As briefly discussed in the introduction, potential drawbacks in relation to AI do exist (22). The main issue of AI-based risk stratification models is that they are not completely flawless. Implementing these models may lead to overreliance of these nonfaultless systems when medical personnel solely rely on these models. This could lead to SAEs or even death. However, a similar risk also exists with the use of EWS systems but has thus far not been reported to our knowledge. As AI slowly finds its way into the clinical arena, methodological issues regarding model development still exist. Currently, models are developed based on relatively small datasets from mostly single centers and data selection does often not consider external factors, such as possible correlation with seasons. Also, models trained on data derived from single centers may only reflect good performance within this specific center, and extrapolation and usage in other hospitals has not been analyzed to date due to case-mix differences. While most of included studies in this review are published recently, only three out of 45 articles externally validated their developed model. Prognostic models that aim to improve prediction of clinical events, require external validation and clinical testing (23). This is especially important, as prediction models tend to have a poorer performance in external validation cohorts compared with the original study population (24).

Future Opportunities for AI

A potential benefit of AI is the use of real-time or integrated data to continuously update the model and provide flexibility for changes in patient population, seasonality, and treatment effects. In medicine, this has not been widely employed yet, as described earlier. However, performance and effectiveness of the models based on real-time data should be further investigated.
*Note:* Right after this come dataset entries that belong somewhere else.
(** A bisection pass sets the estimate to the midpoint and keeps one of the
    two halves. *)
Lemma bisection_pass_midpoint tol i l st l' st' :
  bisection_pass S tol i l st l' st' ->
  current_x l' = midpoint (loc_a l) (loc_b l) /\
  ((loc_a l' = loc_a l /\ loc_b l' = midpoint (loc_a l) (loc_b l)) \/
   (loc_a l' = midpoint (loc_a l) (loc_b l) /\ loc_b l' = loc_b l)) /\
  exists r,
    self_history st' = self_history st ++ [r] /\
    Error_Estimate r = nabs (sub (loc_b l') (loc_a l')).
Proof.
  intros (stop & r & Hit & Hh & Hm).
  apply iteration_ok in Hit
    as (x & meth & note & ev & f_new & f_a & Hn & _ & _ & -> & _ & Hh' & _).
  rewrite Hh in Hh'. apply app_inj_tail in Hh' as [_ ->].
  assert (Hx : x = midpoint (loc_a l) (loc_b l)).
  { unfold row_of in Hm. destruct (update_bracket _ _ _ _ _); simpl in Hm. subst meth.
    inversion Hn; subst; reflexivity. }
  clear Hm Hn. subst x. unfold locals_of, row_of, update_bracket in *.
  destruct (ltb (mul f_a f_new) zero); simpl;
    (split; [reflexivity|]); (split; [auto|]); eexists; (split; [exact Hh|reflexivity]).
Qed.

(** The bracket update tests one side only.  A pass that completes has read
    [f] at the lower bound and at its estimate: when the product is below
    zero the estimate becomes the upper bound, and the invariant holds of
    the new bracket; otherwise the estimate becomes the lower bound, and
    nothing is checked of the new bracket. *)
Lemma update_checks_one_side tol i l st l' stop st' :
  iteration S tol i l st = (Ok (l', stop), st') ->
  exists f_a f_new,
    self_f S (loc_a l) = Ok f_a /\
    self_f S (current_x l') = Ok f_new /\
    ((ltb (mul f_a f_new) zero = true /\
      loc_a l' = loc_a l /\ loc_b l' = current_x l' /\ bracketed S l') \/
     (ltb (mul f_a f_new) zero = false /\
      loc_a l' = current_x l' /\ loc_b l' = loc_b l)).
Proof.
  intros Hit.
  apply iteration_ok in Hit
    as (x & meth & note & ev & f_new & f_a & _ & Hx & Ha & -> & _).
  exists f_a, f_new. unfold locals_of, update_bracket.
  destruct (ltb (mul f_a f_new) zero) eqn:E; cbn [loc_a loc_b current_x].
  - split; [exact Ha|]. split; [exact Hx|]. left.
    split; [reflexivity|]. split; [reflexivity|]. split; [reflexivity|].
    exists f_a, f_new. cbn [loc_a loc_b]. auto.
  - split; [exact Ha|]. split; [exact Hx|]. right. auto.
Qed.

(** The error a pass records is the width of the bracket its update leaves,
    as the arithmetic computes it; one end of that bracket is the estimate,
    the other is kept. *)
Lemma pass_records_the_width tol i l st l' stop st' :
  iteration S tol i l st = (Ok (l', stop), st') ->
  exists r,
    self_history st' = self_history st ++ [r] /\
    Error_Estimate r = nabs (sub (loc_b l') (loc_a l')) /\
    ((loc_a l' = loc_a l /\ loc_b l' = current_x l') \/
     (loc_a l' = current_x l' /\ loc_b l' = loc_b l)).
Proof.
  intros Hit.
  apply iteration_ok in Hit
    as (x & meth & note & ev & f_new & f_a & _ & _ & _ & -> & _ & Hh & _).
  exists (row_of tol i l x meth note f_a f_new). split; [exact Hh|].
  unfold locals_of, row_of, update_bracket.
  destruct (ltb (mul f_a f_new) zero); cbn [loc_a loc_b current_x Error_Estimate]; auto.
Qed.

End Loop.

(** Both binary64 zeros are below the derivative threshold, so the Newton
    quotient never has a zero divisor. *)
Lemma zero_divisor_is_caught :
  ltb (nabs 0%float) eps12 = true /\ ltb (nabs (-0)%float) eps12 = true.
Proof. split; vm_compute; reflexivity. Qed.

(* ------------------------------------------------------------------ *)
(** ** Control flow: what holds whatever the arithmetic *)

Section Control.

Context {num : Type} `{Number num}.

Variable S : HybridSolver num.

(** C10.  On a solver whose function did not parse ([valid] is false),
    [solve] returns [None] with an empty table and leaves the store as it
    found it: it has evaluated neither [f] nor [f'], and it does not raise. *)
Theorem solve_invalid_returns_none a b tol max_iter st :
  self_valid S = false ->
  solve S a b tol max_iter st = (Ok (None, DataFrame []), st) /\
  evals (snd (solve S a b tol max_iter st)) = evals st.
Proof.
  intros Hv. unfold solve. rewrite Hv. split; reflexivity.
Qed.

(** C5.  On a valid solver, when [f(a) * f(b) >= 0] (zero included) [solve]
    returns the bracket-failure message instead of raising; the history
    receives no row and nothing is evaluated beyond [f(a)] and [f(b)], so no
    iteration and no bracket update takes place. *)
Theorem solve_bracket_failure a b tol max_iter st fa fb :
  self_valid S = true ->
  self_f S a = Ok fa ->
  self_f S b = Ok fb ->
  geb (mul fa fb) zero = true ->
  solve S a b tol max_iter st =
    (Ok (None, Message bracket_error), logged st [Eval_f a; Eval_f b]) /\
  self_history (snd (solve S a b tol max_iter st)) = self_history st.
Proof.
  intros Hv Ha Hb Hg.
  assert (E : solve S a b tol max_iter st =
              (Ok (None, Message bracket_error), logged st [Eval_f a; Eval_f b])).
  { unfold solve. rewrite Hv. change (negb true) with false. cbv iota.
    unfold bind at 1. rewrite call_f_run, Ha.
    unfold bind at 1. rewrite call_f_run, Hb, Hg, logged_logged. reflexivity. }
  split; [exact E|]. now rewrite E.
Qed.

(** C3.  When the Newton attempt succeeds ([f] and [f'] evaluate and
    [abs(f')] is not below 1e-12) but the candidate is not strictly inside
    [(a, b)], the attempt yields the midpoint of the bracket with method
    Bisection and decision "Switched (Newton Overshot Bounds)", and the row
    the pass records carries exactly these. *)
Theorem overshoot_switches_to_bisection tol i l st f_val df_val :
  self_f S (current_x l) = Ok f_val ->
  self_df S (current_x l) = Ok df_val ->
  ltb (nabs df_val) eps12 = false ->
  ltb (loc_a l) (sub (current_x l) (div f_val df_val))
    && ltb (sub (current_x l) (div f_val df_val)) (loc_b l) = false ->
  newton_step S (loc_a l) (loc_b l) (current_x l) st =
    (Ok (midpoint (loc_a l) (loc_b l), "Bisection", "Switched (Newton Overshot Bounds)"),
     logged st [Eval_f (current_x l); Eval_df (current_x l)]) /\
  forall l' stop st',
    iteration S tol i l st = (Ok (l', stop), st') ->
    current_x l' = midpoint (loc_a l) (loc_b l) /\
    exists r,
      self_history st' = self_history st ++ [r] /\
      Iteration r = i /\
      Method r = "Bisection" /\
      Decision_Logic r = "Switched (Newton Overshot Bounds)" /\
      Current_Root_Estimate r = midpoint (loc_a l) (loc_b l).
Proof.
  intros Hf Hd Hz Hi. split.
  - unfold newton_step, try_except, bind.
    rewrite call_f_run, Hf, call_df_run, Hd, Hz, Hi, logged_logged. reflexivity.
  - intros l' stop st' Hit.
    apply iteration_ok in Hit
      as (x & meth & note & ev & f_new & f_a & Hn & _ & _ & -> & _ & Hh & _).
    pose proof (newton_outcome_overshoot S _ _ _ _ _ _ _ Hn Hf Hd Hz Hi) as E.
    injection E as -> -> ->.
    split.
    + unfold locals_of. now destruct (update_bracket _ _ _ _ _).
    + eexists; split; [exact Hh|].
      unfold row_of. destruct (update_bracket _ _ _ _ _); simpl. repeat split.
Qed.

(** C6.  Past validation, with [max_iter >= 0], the table [solve] returns is
    the history the loop built; its rows are numbered 1, 2, ..., one per
    pass, their number is the number of passes run (the final value of the
    loop variable), and that is at most [max_iter].  Each completed pass
    appends exactly one row, carrying its own number. *)
Theorem history_length_is_iterations a b tol max_iter st root rep st' :
  bracket_accepted S a b ->
  0 <= max_iter ->
  solve S a b tol max_iter st = (Ok (root, rep), st') ->
  (exists l rows,
     solve_loop S a b tol max_iter (logged st [Eval_f a; Eval_f b]) = (Ok l, st') /\
     root = Some (current_x l) /\
     rep = DataFrame rows /\
     self_history st' = rows /\
     map (@Iteration num) rows = map Z.of_nat (seq 1 (List.length rows)) /\
     Z.of_nat (List.length rows) = loc_i l /\
     loc_i l <= max_iter) /\
  (forall i l0 st0 l1 stop st1,
     iteration S tol i l0 st0 = (Ok (l1, stop), st1) ->
     exists r, self_history st1 = self_history st0 ++ [r] /\ Iteration r = i).
Proof.
  intros Hacc Hm Hsolve. split.
  - rewrite (solve_accepted S a b tol max_iter st Hacc) in Hsolve.
    destruct (solve_loop S a b tol max_iter _) as [[l|e] st1] eqn:Hloop; [|discriminate].
    injection Hsolve as <- <- <-.
    rewrite solve_loop_run in Hloop.
    apply (for_loop_rule S (numbered 1 []) tol (numbered_step S tol 1 []))
      in Hloop as (j & Hj & _ & Hi & rows & Hh & Hrows).
    2:{ split; [lia|]. split; [reflexivity|]. exists []. split; reflexivity. }
    simpl in Hh. exists l, rows.
    assert (Hlen : List.length rows = Z.to_nat (j - 1)).
    { rewrite <- (length_map (@Iteration num)), Hrows, length_map, length_seq. reflexivity. }
    repeat split; try reflexivity; try assumption; try lia.
    + now rewrite Hh.
    + rewrite Hrows, Hlen, <- seq_shift, map_map.
      apply map_ext. intros k. lia.
  - intros i l0 st0 l1 stop st1 Hit.
    apply iteration_ok in Hit
      as (x & meth & note & ev & f_new & f_a & _ & _ & _ & _ & _ & Hh & _).
    eexists; split; [exact Hh|].
    unfold row_of. now destruct (update_bracket _ _ _ _ _).
Qed.

(** C2, as the code has it.  The Newton attempt never raises: an exception
    of [f] or [f'] inside it, or a derivative below the threshold, is caught
    and answered by the bisection midpoint with decision "Switched (Newton
    Singularity)".  The bracket update that follows is outside the handler:
    the pass raises [e] exactly when [f] raises [e] at the chosen estimate,
    or evaluates there and raises [e] at the lower bound. *)
Theorem newton_failures_fall_back_to_bisection tol i l st :
  exists x meth note ev,
    newton_step S (loc_a l) (loc_b l) (current_x l) st = (Ok (x, meth, note), logged st ev) /\
    (newton_unavailable S (current_x l) ->
     (x, meth, note) =
     (midpoint (loc_a l) (loc_b l), "Bisection", "Switched (Newton Singularity)")) /\
    forall e,
      (exists st', iteration S tol i l st = (Raise e, st')) <->
      (self_f S x = Raise e \/
       (exists f_new, self_f S x = Ok f_new) /\ self_f S (loc_a l) = Raise e).
Proof.
  destruct (newton_step_run S (loc_a l) (loc_b l) (current_x l) st)
    as ([[x meth] note] & ev & Hrun & Hn).
  exists x, meth, note, ev. split; [exact Hrun|]. split.
  - intros Hu. eapply newton_outcome_unavailable; eassumption.
  - intros e. rewrite (iteration_run S tol i l st _ _ _ _ Hrun). split.
    + intros (st' & Hr).
      destruct (self_f S x) as [f_new|e1]; [|left; congruence].
      destruct (self_f S (loc_a l)) as [f_a|e1]; [discriminate|].
      right. split; [now exists f_new|congruence].
    + intros [Hx|((f_new & Hx) & Ha)]; rewrite Hx; [|rewrite Ha]; eexists; reflexivity.
Qed.
(** X6.  Relation fields with different declared names have different
    attribute names. *)
Theorem relation_attname_injective (f g : Field) :
  cls f = ForeignKey -> cls g = ForeignKey ->
  attname f = attname g -> name f = name g.
Proof.
  intros Hf Hg. rewrite (attname_relation _ Hf), (attname_relation _ Hg).
  unfold ForeignKey_get_attname.
  change (pystr_of "_id") with ([95; 105] ++ [100])%N.
  change (pystr_of "Id") with ([73] ++ [100])%N.
  destruct (PyStr.islower (name f)), (PyStr.islower (name g)); intros H.
  - now apply app_inv_tail in H.
  - rewrite !app_assoc in H. apply app_inj_tail in H as [H _].
    change [95; 105]%N with ([95] ++ [105])%N in H. rewrite app_assoc in H.
    apply app_inj_tail in H as [_ H]. discriminate.
  - rewrite !app_assoc in H. apply app_inj_tail in H as [H _].
    change [95; 105]%N with ([95] ++ [105])%N in H. rewrite app_assoc in H.
    apply app_inj_tail in H as [_ H]. discriminate.
  - now apply app_inv_tail in H.
Qed.

(** X7.  The attribute name does not depend on [db_column],
    [sf_read_only] or [custom]; for a scalar field it is the declared
    name. *)
Theorem attname_ignores_column_options (c : FieldClass) (n : list N)
    (d d' : option (list N)) (r r' u u' : value) :
  attname (mkField c n d r u) = attname (mkField c n d' r' u')
  /\ (c <> ForeignKey -> attname (mkField c n d r u) = n).
Proof.
  split.
  - destruct c; reflexivity.
  - intros Hc. destruct c; try reflexivity. now destruct Hc.
Qed.

End NamingFurther.

(** ** Construction *)

Section ConstructionProperties.

Context {FieldState : Type}.
Variable Field_init : list value -> gmap string value -> result FieldState.
Variable smart_text : value -> string.
Variable py_str : value -> string.
(** The override alone.  When it runs to its end on a tree with unique
    names: every readable [settings.py] in the tree at that moment, the
    [Makefile] and the run script of the project have their literal
    replaced by the one with the new port (so they hold the new literal if
    they held the old one, and are unchanged if they did not), and every
    other file keeps its text. *)
Lemma update_port_rewrites :
  forall (names : NameVariants) (port : Z) (t : node),
    wf t = true ->
    ending (update_port names port t) = Returned tt ->
    let t' := tree (update_port names port t) in
    let run_script := ["sbin"; "run_" ++ snake_name names ++ ".sh"] in
    (forall q text,
        last q EmptyString = "settings.py" ->
        file_at q t = Some (Some text) ->
        exists text', file_at q t' = Some (Some text') /\
          rewritten "default=1337" ("default=" ++ Str.of_Z port) text text') /\
    (forall text,
        file_at ["Makefile"] t = Some (Some text) ->
        exists text', file_at ["Makefile"] t' = Some (Some text') /\
          rewritten "CHAINLIT_PORT = 1337"
                    ("CHAINLIT_PORT = " ++ Str.of_Z port) text text') /\
    (forall text,
        file_at run_script t = Some (Some text) ->
        exists text', file_at run_script t' = Some (Some text') /\
          rewritten "PORT:-1337" ("PORT:-" ++ Str.of_Z port) text text') /\
    (forall q c,
        file_at q t = Some c ->
        q <> ["Makefile"] -> last q EmptyString <> "settings.py" ->
        q <> run_script ->
        file_at q t' = Some c).
Proof.
  intros names port t Hwf Hret t' run_script.
  pose proof (update_port_files names port t Hwf Hret) as H. fold t' in H.
  repeat split.
  - intros q text Hlast Hq. specialize (H q _ Hq). unfold port_literal in H.
    destruct (path_eqb q ["Makefile"]) eqn:Hm.
    { apply path_eqb_eq in Hm. subst q. discriminate Hlast. }
    rewrite Hlast, String.eqb_refl in H. cbn [option_map] in H.
    eexists. split; [exact H | apply rewritten_replace].
  - intros text Hq. specialize (H _ _ Hq). cbn in H.
    eexists. split; [exact H | apply rewritten_replace].
  - intros text Hq. specialize (H _ _ Hq). unfold port_literal in H.
    assert (Hr : path_eqb run_script run_script = true) by now apply path_eqb_eq.
    fold run_script in H. rewrite Hr in H. cbn in H.
    eexists. split; [exact H | apply rewritten_replace].
  - intros q c Hq Hm Hs Hr. specialize (H q c Hq). unfold port_literal in H.
    destruct (path_eqb q ["Makefile"]) eqn:Em.
    { apply path_eqb_eq in Em. contradiction. }
    destruct (String.eqb (last q EmptyString) "settings.py") eqn:Es.
    { apply String.eqb_eq in Es. contradiction. }
    fold run_script in H. destruct (path_eqb q run_script) eqn:Er.
    { apply path_eqb_eq in Er. contradiction. }
    exact H.
Qed.
(* ===== verification/_CoqProject ===== *)
-Q . S2P
Prelude.v
Alloc.v
Bytes.v
Pmm.v
Heap.v
Arena.v
Slab.v
Vmm.v
Paging.v
MemInit.v
Elf.v
Loading.v
Pipe.v
Proc.v
Fd.v
Signal.v
Sched.v
PipeEnds.v
Env.v
Path.v
Vga.v
Input.v
Console.v
Block.v
Ata.v
Buffer.v
NoxFS.v
NoxDisk.v
NoxFiles.v
NoxDemo.v
NoxDir.v
NoxMount.v
MkDisk.v
MkDiskSpec.v
MkDiskMount.v
MkDiskDemo.v
Vfs.v
Files.v
VfsDemo.v
Syscalls.v
Usys.v
Exec.v
Boot.v
DiskBoot.v
KStore.v
Libc.v
Numbers.v
Readline.v
Shell.v
Script.v
ScriptRun.v
Utils.v
UtilsSpec.v
FileUtils.v
Umalloc.v
Traps.v
Asm.v
KernelMain.v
Strengths and Limitations of This Review Study

This review is the first to systematically analyze all available literature from the past 20 years regarding AI for the prediction of critical illness in hospitalized, non-ICU, patients. It provides a comprehensive up-to-date overview of current pitfalls and highlights the plurality of available AI-based models and the current lack in clinical applicability. Our review shows that research efforts have been made as the number of models is booming in recent years. This provides promising avenues for future research and potential improvement in clinical care for this patient group. Despite applying strict selection criteria, a meta-analysis could not be performed due to considerable heterogeneity in both study populations, input and output variables and methods used for model derivation. This deprives the opportunity to directly compare published AI-based models and their performances. Another important limitation is that study outcomes including “hemodynamic instability” and “respiratory distress” are important clinical entities, but by nature lack a clearly defined and generally accepted definition, as is the case with mortality and in hospital cardiac arrests. Studying (and comparing) models based on these “vague” parameters requires clear definitions that are often absent at this time. This makes it more difficult to analyze, comprehend and compare consequences of our (and future) studies, and let alone to extrapolate into clinical practice.

CONCLUSIONS

A rapidly growing number of studies uses AI-based prediction models to identify critical illness and deterioration. This review shows that, despite heterogeneity among studies, AI-based prediction models have an overall good performance in predicting clinical deterioration of hospitalized non-ICU patients. However, standardized reporting of outcome variables for diagnostic models and subsequent external validation of these models are first steps to promote validity of the models. Second, investigation of clinical applicability and performance after implementation are major aspects for future studies to ultimately assess clinical utility.